Jessica is still with Nick, who is hesitant to take her home to meet his parents. She’s furious, thinking that he doesn’t think she’s good enough for his family, but it’s really because his mother is insane. Okay, maybe not insane. Difficult. Annoying. An uber-WASP. Like, imagine Lucille Bluth cranked up to 15. That’s Rhoda Fox. Lila thinks Jessica should be grateful since she once dated a guy whose mother liked her so much that she wanted Lila to marry her son when they’d only been on a few dates. But Jessica can’t stand the idea of someone not loving her.

On her way to meet the Foxes, Jessica gets in a fender-bender with a Lexus. The Lexus driver, also an uber-WASP, is stopped at the end of an off-ramp, which is so stupid I don’t even know where to begin. She screams at Jessica for hitting her, when clearly she’s an idiot for stopping her car there. After a few pages of yelling, the two drivers exchange insurance information. When Jessica gets to the Foxes’ house, she recognizes his mother’s car – she’s the crazy woman from the fender-bender.

Jessica decides there’s no way she can have a civil dinner with that lunatic, so she pretends to be sick and cancels over the phone. Mrs. Fox thinks Jessica’s a ditz for skipping dinner. Jess tries to smooth things over by sending a gift that even a nine-year-old would find saccharine. Lila gives her a horrible idea: Call Mrs. Fox to talk about the accident, use a fake name, win her over, and already have Mrs. Fox on her side when it’s time to meet. This doesn’t work because there is no winning over Mrs. Fox.

Jess cancels the rescheduled dinner, making Mrs. Fox hate her even more. She thinks Nick should date the girl from the fender-bender, because I guess she wants her son to be with a woman who has a temper. I don’t know. Eventually, Jessica has to meet Mrs. Fox face to face, but Jessica’s “spunk” makes Mrs. Fox give her a thumbs up. I really, really don’t get this. Why was this a plot?

Tom spends the book partying and pretending he’s better off without Elizabeth. He spends a lot of time with his father and his younger brother and sister. He’s also a huge jerk to Liz, which makes me so mad that she considers getting back together with him. Really the only important part of his plotline is that he falls for Dana, his sister’s cello teacher, so it looks like he and Elizabeth are really done. Good – he’s a jerk. Good luck, Dana.

Thoughts: “Maybe I should have gone after him…maybe I should have punched him.” That’s our Todd!

Elizabeth has a lingerie drawer?

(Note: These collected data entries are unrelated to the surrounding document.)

(* ===== verification/Actors.v ===== *)
(** Actors of a node: creation, the name and pid registries, supervision, and clean-up.

    Models src/ractor/src/actor/supervision.rs, src/ractor/src/registry.rs,
    src/ractor/src/registry/pid_registry.rs, the lifecycle of src/ractor/src/actor/actor_cell.rs
    ([new], [new_remote], [set_status], [terminate]) and of src/ractor/src/actor.rs ([start], the
    lifecycle guard).  The whole node is one state, [Sys]; an operation of the source that holds its
    locks for its whole duration is one function on it, and a history is any sequence of operations,
    whichever task runs them.  Cells are identified by their ids; the process groups are those of Pg.v,
    whose status reads see the statuses kept here.  Monitors are in Monitors.v, waiting is in Waiting.v. *)

From S2P Require Import Prelude ActorTypes Pg.

(** [struct SupervisionTree]: [None] children means that the set is closed for good. *)
Record SupervisionTree := mkTree {
  children : option (gset ActorId);
  supervisor : option ActorId
}.

Definition tree_default : SupervisionTree := mkTree (Some ∅) None.

(** The part of [struct ActorProperties] used here: [signal] tells that the sender half of the one-shot
    signal port is still there, [signalled] that the kill signal was sent on it. *)
Record Actor := mkActor {
  name : option string;
  status : ActorStatus;
  signal : bool;
  signalled : bool;
  tree : SupervisionTree
}.

(** [ActorProperties::new_remote] *)
Definition actor_new (n : option string) : Actor := mkActor n Unstarted true false tree_default.

(** [enum SupervisionEvent], the events that concern one actor; [PidSpawn] and [PidTerminate] are the two
    pid lifecycle events. *)
Inductive SupervisionEvent :=
| ActorStarted (a : ActorId)
| ActorTerminated (a : ActorId) (reason : option string)
| ActorFailed (a : ActorId) (err : string)
| PidSpawn (a : ActorId)
| PidTerminate (a : ActorId).

#[global] Instance SupervisionEvent_eq_dec : EqDecision SupervisionEvent.
Proof. solve_decision. Defined.

(** The node.  [events]: supervision events sent, with their target; [woken]: the actors whose stop
    listeners were notified; [guards]: the armed lifecycle guards, with [notify_on_cancel]. *)
Record Sys := mkSys {
  heap : gmap ActorId Actor;
  next_id : N;
  names : gmap string ActorId;
  pids : gset ActorId;
  pid_listeners : gset ActorId;
  pg : PgState;
  guards : gmap ActorId bool;
  events : list (ActorId * SupervisionEvent);
  woken : list ActorId
}.

Definition sys_init : Sys := mkSys ∅ 0 ∅ ∅ ∅ pg_init ∅ [] [].

Definition with_heap (f : gmap ActorId Actor → gmap ActorId Actor) (s : Sys) : Sys :=
  mkSys (f (heap s)) (next_id s) (names s) (pids s) (pid_listeners s) (pg s) (guards s) (events s) (woken s).
Definition with_names (f : gmap string ActorId → gmap string ActorId) (s : Sys) : Sys :=
  mkSys (heap s) (next_id s) (f (names s)) (pids s) (pid_listeners s) (pg s) (guards s) (events s) (woken s).
Definition with_pids (f : gset ActorId → gset ActorId) (s : Sys) : Sys :=
  mkSys (heap s) (next_id s) (names s) (f (pids s)) (pid_listeners s) (pg s) (guards s) (events s) (woken s).
Definition with_pid_listeners (f : gset ActorId → gset ActorId) (s : Sys) : Sys :=
  mkSys (heap s) (next_id s) (names s) (pids s) (f (pid_listeners s)) (pg s) (guards s) (events s) (woken s).
Definition with_pg (f : PgState → PgState) (s : Sys) : Sys :=
  mkSys (heap s) (next_id s) (names s) (pids s) (pid_listeners s) (f (pg s)) (guards s) (events s) (woken s).
Definition with_guards (f : gmap ActorId bool → gmap ActorId bool) (s : Sys) : Sys :=
  mkSys (heap s) (next_id s) (names s) (pids s) (pid_listeners s) (pg s) (f (guards s)) (events s) (woken s).
Definition emit (l : list (ActorId * SupervisionEvent)) (s : Sys) : Sys :=
  mkSys (heap s) (next_id s) (names s) (pids s) (pid_listeners s) (pg s) (guards s) (events s ++ l) (woken s).
Definition wake (a : ActorId) (s : Sys) : Sys :=
  mkSys (heap s) (next_id s) (names s) (pids s) (pid_listeners s) (pg s) (guards s) (events s) (woken s ++ [a]).

Definition set_actor_status (st : ActorStatus) (x : Actor) : Actor :=
  mkActor (name x) st (signal x) (signalled x) (tree x).
Definition set_tree (t : SupervisionTree) (x : Actor) : Actor :=
  mkActor (name x) (status x) (signal x) (signalled x) t.
Definition set_children (cs : option (gset ActorId)) (x : Actor) : Actor :=
  set_tree (mkTree cs (supervisor (tree x))) x.
Definition set_supervisor (p : option ActorId) (x : Actor) : Actor :=
  set_tree (mkTree (children (tree x)) p) x.

(** A cell that is not on the heap was never handed out. *)
Definition actor (s : Sys) (a : ActorId) : Actor := default (mkActor None Stopped false false (mkTree None None)) (heap s !! a).
Definition get_status (s : Sys) (a : ActorId) : ActorStatus := status (actor s a).
Definition children_of (s : Sys) (a : ActorId) : option (gset ActorId) := children (tree (actor s a)).
Definition supervisor_of (s : Sys) (a : ActorId) : option ActorId := supervisor (tree (actor s a)).
Definition update (f : Actor → Actor) (a : ActorId) : Sys → Sys := with_heap (alter f a).

(** ** The registries *)

(** [registry::register]: the error is the name that is taken *)
Definition register (n : string) (a : ActorId) (s : Sys) : option Sys :=
  match names s !! n with
  | Some _ => None
  | None => Some (with_names <[n := a]> s)
  end.

Definition unregister (n : string) : Sys → Sys := with_names (delete n).

Definition where_is (n : string) (s : Sys) : option ActorId := names s !! n.

Section sys.
Context `{!HashSetIter ActorId} `{!HashSetIter ScopeGroupKey}.

Definition notify_pid_listeners (e : SupervisionEvent) (s : Sys) : Sys :=
  emit ((λ l, (l, e)) <$> hs_iter (pid_listeners s)) s.

Definition register_pid (a : ActorId) (s : Sys) : option Sys :=
  if is_local a then
    if bool_decide (a ∈ pids s) then None
    else Some (notify_pid_listeners (PidSpawn a) (with_pids (union {[a]}) s))
  else Some s.

Definition unregister_pid (a : ActorId) (s : Sys) : Sys :=
  if is_local a && bool_decide (a ∈ pids s) then
    notify_pid_listeners (PidTerminate a) (with_pids (λ ps, ps ∖ {[a]}) s)
  else s.

Definition where_is_pid (a : ActorId) (s : Sys) : option ActorId :=
  if is_local a && bool_decide (a ∈ pids s) then Some a else None.

Definition pid_monitor (a : ActorId) : Sys → Sys := with_pid_listeners (union {[a]}).
Definition pid_demonitor (a : ActorId) : Sys → Sys := with_pid_listeners (λ ls, ls ∖ {[a]}).

(** ** Creation *)

(** [get_new_local_id] *)
Definition get_new_local_id (s : Sys) : ActorId * Sys :=
  (Local (next_id s),
   mkSys (heap s) (N.succ (next_id s)) (names s) (pids s) (pid_listeners s) (pg s) (guards s) (events s) (woken s)).

(** [ActorCell::new] and the guard of [ActorRuntime::new]; an error drops the cell. *)
Definition new (n : option string) (s : Sys) : option ActorId * Sys :=
  let '(a, s) := get_new_local_id s in
  match match n with Some nm => register nm a s | None => Some s end with
  | None => (None, s)
  | Some s1 =>
      match register_pid a s1 with
      | None => (None, match n with Some nm => unregister nm s1 | None => s1 end)
      | Some s2 => (Some a, with_guards <[a := false]> (with_heap <[a := actor_new n]> s2))
      end
  end.

(** [ActorCell::new_remote] and the guard of [spawn_linked_remote] *)
Definition new_remote (n : option string) (a : ActorId) (s : Sys) : option ActorId * Sys :=
  if is_local a then (None, s)
  else (Some a, with_guards <[a := false]> (with_heap <[a := actor_new n]> s)).

(** ** Supervision *)

(** [SupervisionTree::link] *)
Definition link (child sup : ActorId) (s : Sys) : bool * Sys :=
  if status_le Draining (get_status s child) || status_le Draining (get_status s sup) then (false, s)
  else match children_of s sup with
  | None => (false, s)
  | Some cs =>
      let s1 := update (set_children (Some ({[child]} ∪ cs))) sup s in
      if bool_decide (supervisor_of s1 child = Some sup) then (true, s1)
      else
        let previous := supervisor_of s1 child in
        let s2 := update (set_supervisor (Some sup)) child s1 in
        match previous with
        | None => (true, s2)
        | Some p =>
            match children_of s2 p with
            | Some pcs => (true, update (set_children (Some (pcs ∖ {[child]}))) p s2)
            | None => (true, s2)
            end
        end
  end.

(** [SupervisionTree::unlink] *)
Definition unlink (child sup : ActorId) (s : Sys) : Sys :=
  if bool_decide (supervisor_of s child = Some sup) then
    let s1 := match children_of s sup with
              | Some cs => update (set_children (Some (cs ∖ {[child]}))) sup s
              | None => s
              end in
    update (set_supervisor None) child s1
  else s.
(* ===== verification/Lifecycle.v ===== *)
(** The lifecycle of actors on a node: invariants of every history of Actors.v, and what they give for
    the registries, the supervision tree, termination and clean-up. *)

From S2P Require Import Prelude ActorTypes Pg Actors.

Definition live (s : Sys) (a : ActorId) : Prop := status_le Stopping (get_status s a) = false.

Lemma live_exists s a : live s a → exists_in s a.
Proof. intros Hl. apply status_exists. intros He. unfold live in Hl. by rewrite He in Hl. Qed.

Lemma not_live s a : ¬ live s a → status_le Stopping (get_status s a) = true.
Proof. unfold live. by destruct (status_le _ _). Qed.

Section lifecycle.
Context `{!HashSetIter ActorId} `{!HashSetIter ScopeGroupKey}.

(** The registries, the process groups and the tree agree with the actors.  [anon]: no remote actor was
    given a name. *)
Record core (anon : bool) (s : Sys) : Prop := {
  r_name n a : names s !! n = Some a → name (actor s a) = Some n ∧ is_local a = true ∧ live s a;
  r_named a n : anon = true → is_local a = true → live s a → name (actor s a) = Some n → names s !! n = Some a;
  r_pid a : a ∈ pids s ↔ is_local a = true ∧ live s a;
  r_pg : pg_inv (pg s);
  r_gone a : ¬ live s a → actor_relations (pg s) !! a = None;
  r_fresh n : exists_in s (Local n) → (n < next_id s)%N;
  r_remote a : anon = true → is_local a = false → name (actor s a) = None;
  r_tree : tree_ok s
}.

(** What [core] depends on. *)
Lemma core_ext anon s s' :
  (∀ a, exists_in s' a ↔ exists_in s a) → (∀ a, name (actor s' a) = name (actor s a)) →
  (∀ a, live s' a ↔ live s a) → names s' = names s → pids s' = pids s → pg s' = pg s → next_id s' = next_id s →
  tree_ok s' → core anon s → core anon s'.
Proof using.
  intros E1 E2 E3 E4 E5 E6 E7 Ht [C1 C2 C3 C4 C5 C6 C7 C8].
  split; intros *; rewrite ?E1, ?E2, ?E3, ?E4, ?E5, ?E6, ?E7; eauto.
Qed.

Lemma core_same anon s s' : same_but_tree s s' → tree_ok s' → core anon s → core anon s'.
Proof using.
  intros [B1 B2 B3 B4 B5 B6 B7 B8 B9 B10 B11] Ht. apply core_ext; try done. intros a. unfold live. by rewrite B3.
Qed.

(** Every field that matters is the same. *)
Lemma core_heap anon s s' :
  heap s' = heap s → names s' = names s → pids s' = pids s → pg s' = pg s → next_id s' = next_id s →
  core anon s → core anon s'.
Proof using.
  intros Eh En Ep Eg Ei Hc.
  assert (∀ a, actor s' a = actor s a) as Ea by (intros a; unfold actor; by rewrite Eh).
  apply (core_ext anon s); try done.
  - intros a. unfold exists_in. by rewrite Eh.
  - intros a. by rewrite Ea.
  - intros a. unfold live, get_status. by rewrite Ea.
  - unfold tree_ok, is_child, supervisor_of, children_of. setoid_rewrite Ea. apply (r_tree _ _ Hc).
Qed.

(** ** Status changes *)

Definition crossing (previous st : ActorStatus) : bool := status_le Stopping st && negb (status_le Stopping previous).

(** What [set_status] does. *)
Record status_set (a : ActorId) (st : ActorStatus) (s s' : Sys) : Prop := {
  h_actor b : actor s' b = if decide (b = a ∧ exists_in s a) then set_actor_status (max_status (get_status s a) st) (actor s a) else actor s b;
  h_exists b : exists_in s' b ↔ exists_in s b;
  h_names : names s' = match name (actor s a) with
                       | Some n => if crossing (get_status s a) st then delete n (names s) else names s
                       | None => names s
                       end;
  h_pids b : b ∈ pids s' ↔ b ∈ pids s ∧ ¬ (b = a ∧ is_local a = true ∧ crossing (get_status s a) st = true);
  h_pg : pg s' = if crossing (get_status s a) st then shutdown a (pg s) else pg s;
  h_guards : guards s' = guards s;
  h_next : next_id s' = next_id s;
  h_woken : woken s' = woken s ++ (if bool_decide (st = Stopped) && negb (status_le Stopped (get_status s a)) then [a] else []);
  h_listeners : pid_listeners s' = if crossing (get_status s a) st then pid_listeners s ∖ {[a]} else pid_listeners s;
  h_events : events s' = events s ++ (if crossing (get_status s a) st && is_local a && bool_decide (a ∈ pids s)
                                      then (λ l, (l, PidTerminate a)) <$> hs_iter (pid_listeners s ∖ {[a]}) else [])
}.

Lemma set_status_effect a st s : status_set a st s (set_status a st s).2.
Proof using.
  unfold set_status. set (s1 := update _ a s).
  assert (∀ b, actor s1 b = if decide (b = a ∧ exists_in s a) then set_actor_status (max_status (get_status s a) st) (actor s a) else actor s b) as A1.
  { intros b. unfold s1. by rewrite actor_update. }
  assert (name (actor s1 a) = name (actor s a)) as N1 by (rewrite A1; by case_decide).
  assert (∀ b, exists_in s1 b ↔ exists_in s b) as X1 by (intros b; apply exists_update).
  fold (crossing (get_status s a) st). simpl.
  set (s2 := if crossing (get_status s a) st then _ else s1).
  set (s3 := if bool_decide (st = Stopped) && negb (status_le Stopped (get_status s a)) then wake a s2 else s2).
  assert (heap s2 = heap s1) as Hh2.
  { unfold s2. destruct (crossing _ _); [|done]. unfold unregister_pid. simpl. repeat case_match; done. }
  assert (heap s3 = heap s1) as Hh3 by (unfold s3; case_match; by rewrite <- Hh2).
  assert (∀ b, actor s3 b = actor s1 b) as A3 by (intros b; unfold actor; by rewrite Hh3).
  assert (names s3 = names s2 ∧ pids s3 = pids s2 ∧ pg s3 = pg s2 ∧ guards s3 = guards s2 ∧ next_id s3 = next_id s2 ∧
          pid_listeners s3 = pid_listeners s2 ∧ events s3 = events s2) as (E1 & E2 & E3 & E4 & E5 & E6 & E7).
  { unfold s3. by case_match. }
  assert (name (actor (unregister_pid a (pid_demonitor a s1)) a) = name (actor s a)) as N2.
  { rewrite <- N1. unfold unregister_pid. by case_match. }
  split.
  - intros b. by rewrite A3.
  - intros b. unfold exists_in. rewrite Hh3. apply X1.
  - rewrite E1. unfold s2. destruct (crossing _ _); [|by destruct (name (actor s a))]. rewrite N2. unfold unregister_pid.
    destruct (name (actor s a)); by repeat case_match.
  - intros b. rewrite E2. unfold s2. destruct (crossing _ _); [|naive_solver]. rewrite N2.
    transitivity (b ∈ pids (unregister_pid a (pid_demonitor a s1))); [by destruct (name (actor s a))|].
    unfold unregister_pid. simpl. destruct (is_local a); simpl; [|naive_solver].
    case_bool_decide as Hp; simpl; [set_solver|]. split; [|naive_solver]. intros Hb. split; [done|]. intros [-> _]. done.
  - rewrite E3. unfold s2. destruct (crossing _ _); [|done]. simpl. unfold unregister_pid. by repeat case_match.
  - rewrite E4. unfold s2. destruct (crossing _ _); [|done]. simpl. unfold unregister_pid. by repeat case_match.
  - rewrite E5. unfold s2. destruct (crossing _ _); [|done]. simpl. unfold unregister_pid. by repeat case_match.
  - assert (woken s2 = woken s) as W2.
    { unfold s2. destruct (crossing _ _); [|done]. simpl. unfold unregister_pid. by repeat case_match. }
    unfold s3. case_match; simpl; rewrite W2; [done|by rewrite app_nil_r].
  - rewrite E6. unfold s2. destruct (crossing _ _); [|done]. simpl. unfold unregister_pid. by repeat case_match.
  - rewrite E7. unfold s2. destruct (crossing _ _); simpl; [|by rewrite app_nil_r]. rewrite N2.
    transitivity (events (unregister_pid a (pid_demonitor a s1))); [by destruct (name (actor s a))|].
    unfold unregister_pid. simpl. destruct (is_local a); simpl; [|by rewrite app_nil_r].
    case_bool_decide; simpl; [done|by rewrite app_nil_r].
Qed.

Lemma status_after a st s s' b :
  status_set a st s s' → get_status s' b = if decide (b = a ∧ exists_in s a) then max_status (get_status s a) st else get_status s b.
Proof using. intros H. unfold get_status at 1. rewrite (h_actor _ _ _ _ H). by case_decide. Qed.

Lemma tree_after a st s s' : status_set a st s s' →
  (∀ b, children_of s' b = children_of s b) ∧ (∀ b, supervisor_of s' b = supervisor_of s b) ∧ (∀ b, name (actor s' b) = name (actor s b)).
Proof using.
  intros H. split_and!; intros b; unfold children_of, supervisor_of; rewrite (h_actor _ _ _ _ H);
    (case_decide as Hd; [destruct Hd as [-> _]|]; done).
Qed.

Lemma tree_ok_same s s' :
  (∀ b, children_of s' b = children_of s b) → (∀ b, supervisor_of s' b = supervisor_of s b) → tree_ok s → tree_ok s'.
Proof using. intros E1 E2 Ht c p. unfold is_child. rewrite E2. setoid_rewrite E1. apply Ht. Qed.

Lemma live_after a st s s' b :
  status_set a st s s' → live s' b ↔ live s b ∧ ¬ (b = a ∧ crossing (get_status s a) st = true).
Proof using.
  intros H. unfold live. rewrite (status_after _ _ _ _ b H). case_decide as Hd.
  - destruct Hd as [-> _]. unfold crossing, max_status. destruct (get_status s a), st; vm_compute; naive_solver.
  - split; [|naive_solver]. intros Hl. split; [done|]. intros [-> _]. apply Hd. split; [done|by apply live_exists].
Qed.

(** A status function that does not move is one that moves forward only. *)
Lemma constant_forward (f : ActorId → ActorStatus) : status_forward (λ _, f).
Proof using. intros t t' a _. unfold status_le. apply Z.leb_le. lia. Qed.

Lemma shutdown_gone (f : ActorId → ActorStatus) a b g :
  pg_inv g → status_le Stopping (f b) = true → actor_relations g !! b = None → actor_relations (shutdown a g) !! b = None.
Proof using.
  intros Hg Hb Hn. apply (run_op_stopped (λ _, f) (constant_forward f) b g (OpShutdown a)); [done|by intros|done].
Qed.

Lemma core_set_status anon a st s : core anon s → core anon (set_status a st s).2.
Proof using.
  intros [C1 C2 C3 C4 C5 C6 C7 C8]. pose proof (set_status_effect a st s) as H. set (s' := (set_status a st s).2) in *.
  destruct (tree_after _ _ _ _ H) as (T1 & T2 & T3). pose proof (λ b, live_after _ _ _ _ b H) as Hl.
  destruct (crossing (get_status s a) st) eqn:Hcr.
  - assert (live s a) as Ha.
    { unfold crossing in Hcr. unfold live. apply andb_true_iff in Hcr as [_ Hcr]. by apply negb_true_iff in Hcr. }
    pose proof (h_names _ _ _ _ H) as Hn. pose proof (h_pg _ _ _ _ H) as Hg. rewrite Hcr in Hn, Hg.
    destruct (shutdown_effect a (pg s) C4) as (G1 & _ & G3). split.
    + intros n b Hb. assert (names s !! n = Some b ∧ name (actor s a) ≠ Some n) as [Hb' Hna].
      { rewrite Hn in Hb. destruct (name (actor s a)) as [m|]; [|done].
        apply lookup_delete_Some in Hb as [? ?]. split; [done|congruence]. }
      destruct (C1 n b Hb') as (? & ? & ?). rewrite T3, Hl. split_and!; try done. intros [-> _]. done.
    + intros b n Han Hloc [Hlb Hba]%Hl Hnm. rewrite T3 in Hnm. pose proof (C2 b n Han Hloc Hlb Hnm) as Hb.
      rewrite Hn. destruct (name (actor s a)) as [m|] eqn:Hm; [|done]. apply lookup_delete_Some. split; [|done]. intros ->.
      destruct (is_local a) eqn:Hla; [|by rewrite C7 in Hm]. pose proof (C2 a n Han Hla Ha Hm). apply Hba. split; congruence.
    + intros b. rewrite (h_pids _ _ _ _ H), C3, Hl, Hcr. destruct (decide (b = a)) as [->|]; naive_solver.
    + by rewrite Hg.
    + intros b Hb. rewrite Hg. destruct (decide (b = a)) as [->|Hne]; [done|].
      assert (¬ live s b) as Hb'. { intros ?. apply Hb, Hl. split; [done|]. by intros [? _]. }
      apply (shutdown_gone (get_status s)); [done|by apply not_live|by apply C5].
    + intros n. rewrite (h_exists _ _ _ _ H), (h_next _ _ _ _ H). apply C6.
    + intros b Han Hloc. rewrite T3. by apply C7.
    + by apply (tree_ok_same s).
  - pose proof (h_names _ _ _ _ H) as Hn. pose proof (h_pg _ _ _ _ H) as Hg. rewrite Hcr in Hn, Hg.
    assert (∀ b, live s' b ↔ live s b) as Hl' by (intros b; rewrite Hl; naive_solver).
    assert (names s' = names s) as Hn' by (rewrite Hn; by destruct (name (actor s a))). split.
    + intros n b. rewrite Hn', T3, Hl'. apply C1.
    + intros b n. rewrite Hn', T3, Hl'. apply C2.
    + intros b. rewrite (h_pids _ _ _ _ H), Hl', C3, Hcr. naive_solver.
    + by rewrite Hg.
    + intros b. rewrite Hg, Hl'. apply C5.
    + intros n. rewrite (h_exists _ _ _ _ H), (h_next _ _ _ _ H). apply C6.
    + intros b Han Hloc. rewrite T3. by apply C7.
    + by apply (tree_ok_same s).
Qed.

(** ** Operations on the tree never open a closed set *)

(** [s'] has no more open sets and no more supervised actors than [s], stopped actors at least. *)
Record no_reopen (s s' : Sys) : Prop := {
  n_children a : children_of s a = None → children_of s' a = None;
  n_supervisor a : get_status s a = Stopped → supervisor_of s a = None → supervisor_of s' a = None
}.

Lemma link_no_reopen c p s : no_reopen s (link c p s).2.
Proof using.
  unfold link. destruct (_ || _) eqn:Hst; [done|]. apply orb_false_iff in Hst as [Hst _].
  assert (get_status s c ≠ Stopped) as Hcs by (intros He; by rewrite He in Hst). pose proof (status_exists _ _ Hcs) as Hc.
  destruct (children_of s p) as [cs|] eqn:Hp; [|done]. pose proof (children_exists _ _ _ Hp) as Hpe.
  destruct (set_children_effect (Some ({[c]} ∪ cs)) p s Hpe) as [C1 S1]. set (s1 := update _ p s) in *.
  assert (∀ a, children_of s a = None → children_of s1 a = None) as N1.
  { intros a Ha. rewrite C1. case_decide; [congruence|done]. }
  case_bool_decide; [split; [done|]; intros a _; by rewrite S1|].
  assert (exists_in s1 c) as Hc1 by (by apply exists_update).
  destruct (set_supervisor_effect (Some p) c s1 Hc1) as [S2 C2]. set (s2 := update _ c s1) in *.
  assert (no_reopen s s2) as N2.
  { split; [intros a; rewrite C2; apply N1|]. intros a Ha. rewrite S2, S1. case_decide; [congruence|done]. }
  destruct (supervisor_of s1 c) as [q|]; [|done]. destruct (children_of s2 q) as [qs|] eqn:Hq; [|done].
  destruct (set_children_effect (Some (qs ∖ {[c]})) q s2 (children_exists _ _ _ Hq)) as [C3 S3].
  destruct N2 as [N2 N3]. split; intros a; cbn [snd]; rewrite ?C3, ?S3; [|apply N3].
  intros Ha. apply N2 in Ha. case_decide; [congruence|done].
Qed.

What’s in it, longjohns and flannel nightgowns?

There’s a guy at SVU named Dack. Dack? What kind of name is that?

For once in her life, Jessica doesn’t opt for a twin switch when it might actually work. She could have made Mrs. Fox believe that Elizabeth was the one who hit her car.

Jessica almost jumps out of a car going 60 miles an hour. She’s beyond drama queenery now.